Accusing Israel of committing the crime of apartheid is anti-Semitic, the European Union has said. The extraordinary claim was made on Friday in a written response to a question addressed to the Union last year, following the publication of reports by major human rights group such as Amnesty International and Human Rights Watch accusing Israel of committing the crime of apartheid.
"Apartheid" is a legal term defined by the 2002 Rome Statute of the International Criminal Court. Like all legal terms, there are clear definitions and standards which determine if states are guilty of committing the crime. The EU has argued that of out of 195 countries in the world, Israel should not only be shielded from being designated an apartheid state, but to do so is racist.
Following Amnesty International's report, several EU lawmakers asked the Vice-President of the Commission and the High Representative of Foreign Policy last year about his view about Israel being an apartheid state.

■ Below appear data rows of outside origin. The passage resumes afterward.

(** Step 3b: the participation weight, [None] when the regime blocks. *)
Definition regimeWeight (p : RiskPipeline) (r : ProcessSignalRequest) : option float64 :=
  match RegimeMatrix p with
  | Some m =>
      if PSDisableRegimeGate r then Some 1.0
      else let w := ParticipationForRegime m (PSStrategyID r) (CurrentRegime p) in
           if w <=? 0 then None else Some w
  | None => Some 1.0
  end.

(** Step 4: the Kelly multiplier with its downward-only regime override. *)
Definition kellyOf (p : RiskPipeline) (r : ProcessSignalRequest) : float64 :=
  match RegimeMatrix p with
  | Some m =>
      if PSDisableRegimeGate r then KellyMult p
      else let k := KellyForRegime m (PSStrategyID r) (CurrentRegime p) in
           if (k >? 0) && (k <? KellyMult p) then k else KellyMult p
  | None => KellyMult p
  end.

(** Steps 4 and 4b: the attenuated size. *)
Definition sizeSignal (p : RiskPipeline) (r : ProcessSignalRequest) (weight : float64) : float64 :=
  let size := PSBaseSize r in
  let size := match SignalG p with
              | Some s => ApplySizing s size (PSRunningCapital r) (PSConfidence r)
              | None => size end in
  let size := size * weight in
  let size := size * kellyOf p r in
  match PropFirmG p, SoftHalt (P := P) with
  | Some f, Some (isSoft, mult) => if isSoft f then size * mult f else size
  | _, _ => size
  end.

(** Step 4c: the single-position notional cap. *)
Definition capNotional (r : ProcessSignalRequest) (size : float64) : float64 :=
  let maxNotional := PSRunningCapital r * maxPositionPct in
  if (size * PSPrice r >? maxNotional) && (maxNotional >? 0) then maxNotional / PSPrice r else size.

(** Step 4d: the per-symbol aggregate cap, [None] when nothing is left. *)
Definition capAggregate (r : ProcessSignalRequest) (existing size : float64) : option float64 :=
  let maxTotal := PSRunningCapital r * maxTotalNotionalPct in
  let total := existing + math.Abs (size * PSPrice r) in
  if (total >? maxTotal) && (maxTotal >? 0) then
    let available := maxTotal - existing in
    if available <=? 0 then None else Some (available / PSPrice r)
  else Some size.

(** Steps 6 to 7 of the capital gate: brake, authorisation, correlation, drawdown. *)
Definition authorise (p : RiskPipeline) (r : ProcessSignalRequest) (size : float64)
    : RiskPipeline * (float64 + ProcessSignalResult) :=
  match Capital p with
  | None => (p, inl size)
  | Some c =>
      let size := match HasOpenPosition (C := C) with
                  | Some has => if has c (PSSymbol r) (PSSide r) then size * 0.5 else size
                  | None => size end in
      let '(c, res) := RequestCapital c
        (mkRequest (PSStrategyID r) (PSConfidence r) (PSSymbol r) (PSSide r) size) in
      let p := withCapital p (Some c) in
      if ApprovedSize res <=? 0 then (p, inr (psReject ("capital:" +:+ ResReason res)))
      else
        let size := ApprovedSize res in
        let '(size, ok) := match ApplyCorrelationReduction (C := C) with
                           | Some f => let s := f c (PSSide r) (PSSymbol r) size in (s, negb (s <=? 0))
                           | None => (size, true) end in
        if negb ok then (p, inr (psReject "correlation_penalty"))
        else
          match PerStrategyDrawdown (C := C) with
          | Some dd => if dd c (PSStrategyID r) >? 0.05
                       then (p, inr (psReject ("per_strategy_drawdown:" +:+ PSStrategyID r)))
                       else (p, inl size)
          | None => (p, inl size)
          end
  end.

"Does the VP/HR regard the report as anti-Semitic in the light of the non-legally binding International Holocaust Remembrance Alliance definition of anti-Semitism?" the EU lawmakers asked. They argued that the IHRA, which has been adopted by the EU, declares that describing the "existence of the State of Israel is a racist endeavour" is anti-Semitic. The claim is one of seven examples listed in the highly controversial IHRA definition of anti-Semitism, which conflates criticism of Israel with anti-Jewish racism.

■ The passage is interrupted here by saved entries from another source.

(** A consumer in the middle of [Pop] is through in three steps. *)
Lemma cons_finish s : ring_inv s ->
  exists b r, bsteps cons_step 3 s (mkSys b (prod s) CIdle (accepted s) r) /\
    ring_inv (mkSys b (prod s) CIdle (accepted s) r) /\ (length (received s) <= length r)%nat.
Proof.
  assert (G : forall b p a r slot, ring_inv (mkSys b p (CReturned slot) a r) ->
    exists b' r', bsteps cons_step 1 (mkSys b p (CReturned slot) a r) (mkSys b' p CIdle a r') /\
      ring_inv (mkSys b' p CIdle a r') /\ (length r <= length r')%nat).
  { intros b p a r slot I. pose proof (inv_cons _ I) as Ik. ring_simpl. subst slot.
    destruct (load_slot b (Z.of_nat (length r)) (inv_sized _ I)) as [x E]. pose proof (c_read b p a r _ x E) as St.
    exists b, (r ++ [x]). split; [by apply bsteps_once|]. split; [by apply (cons_step_inv _ _ St)|]. rewrite length_app. lia. }
  assert (G2 : forall b p a r h v, ring_inv (mkSys b p (CBoth h v) a r) ->
    exists b' r', bsteps cons_step 2 (mkSys b p (CBoth h v) a r) (mkSys b' p CIdle a r') /\
      ring_inv (mkSys b' p CIdle a r') /\ (length r <= length r')%nat).
  { intros b p a r h v I. destruct (Z.eq_dec h v) as [->|N].
    - pose proof (c_empty b p a r v) as St. exists b, r. split; [by apply bsteps_S, bsteps_once|].
      split; [by apply (cons_step_inv _ _ St)|done].
    - pose proof (inv_cons _ I) as Ik. ring_simpl. destruct Ik as (-> & _).
      destruct (load_slot b (Z.of_nat (length r) + 0) (inv_sized _ I)) as [x E].
      pose proof (c_advance b p a r _ v x _ N E (advance_mod _ _ (proj1 (inv_sized _ I)))) as St.
      destruct (G _ _ _ _ _ (cons_step_inv _ _ St I)) as (b' & r' & S1 & I1 & L1).
      exists b', r'. split; [by eapply bsteps_l|done]. }
  destruct s as [b p [|h|h v|slot] a r]; intros I; cbn [prod accepted received].
  - exists b, r. split; [apply bsteps_refl|done].
  - pose proof (c_load_tail b p a r h) as St. destruct (G2 _ _ _ _ _ _ (cons_step_inv _ _ St I)) as (b' & r' & S1 & I1 & L1).
    exists b', r'. split; [by eapply bsteps_l|done].
  - destruct (G2 _ _ _ _ _ _ I) as (b' & r' & S1 & ?). exists b', r'. split; [by apply bsteps_S|done].
  - destruct (G _ _ _ _ _ I) as (b' & r' & S1 & ?). exists b', r'. split; [by do 2 apply bsteps_S|done].
Qed.

(** A producer in the middle of [Push] is through in three steps. *)
Lemma prod_finish s : ring_inv s ->
  exists s', bsteps prod_step 3 s s' /\ prod s' = PIdle /\ received s' = received s /\ cons s' = cons s.
Proof.
  assert (G : forall b c a r x h v, ring_inv (mkSys b (PBoth x h v) c a r) ->
    exists s', bsteps prod_step 2 (mkSys b (PBoth x h v) c a r) s' /\ prod s' = PIdle /\ received s' = r /\ cons s' = c).
  { intros b c a r x h v I. pose proof (inv_prod _ I) as Io. ring_simpl. destruct Io as [_ ->].
    pose proof (advance_mod _ (Z.of_nat (length a)) (proj1 (inv_sized _ I))) as Ea. ring_simpl.
    destruct (Z.eq_dec ((Z.of_nat (length a) + 1) mod capacity b) h) as [E|N].
    - eexists. split; [apply bsteps_S, bsteps_once, p_full; by rewrite Ea, E|done].
    - destruct (store_slot b (Z.of_nat (length a)) x (inv_sized _ I)) as (l & Es & _).
      eexists. split; [eapply bsteps_l; [by apply (p_write _ _ _ _ _ _ _ _ l Ea N)|apply bsteps_once, p_publish]|done]. }
  destruct s as [b [|x h|x h v|x next] c a r]; intros I; cbn [received cons].
  - eexists. split; [apply bsteps_refl|done].
  - pose proof (p_load_tail b c a r x h) as St. destruct (G _ _ _ _ _ _ _ (prod_step_inv _ _ St I)) as (s' & S1 & ?).
    exists s'. split; [by eapply bsteps_l|done].
  - destruct (G _ _ _ _ _ _ _ I) as (s' & S1 & ?). exists s'. split; [by apply bsteps_S|done].
  - eexists. split; [do 2 apply bsteps_S; apply bsteps_once, p_publish|done].
Qed.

In his reply, EU Foreign Policy Chief, Josep Borrell, said that the Commission that the IHRA is a "non-legally binding working definition of anti-Semitism" and that it uses the controversial definition as "a practical guidance tool and a basis for its work to combat anti-Semitism." Borrell went on to say that "claiming that the existence of a State of Israel is a racist endeavour is amongst the illustrative examples included under the IHRA definition".
Borrell went on to stress that the EU is committed to international law. "The respect of international humanitarian law and international human rights law by state and non-state actors, and accountability for violations committed, are a cornerstone for peace and security in the Middle East region," said Borrell, without any mention of the fact that apartheid is clearly defined in the very legal system he claimed to be upholding.
Borrell's assessment would mean that major rights groups, including Human Rights Watch, Amnesty International and Israel's B'Tselem – which is funded by the EU – are guilty of anti-Jewish bigotry.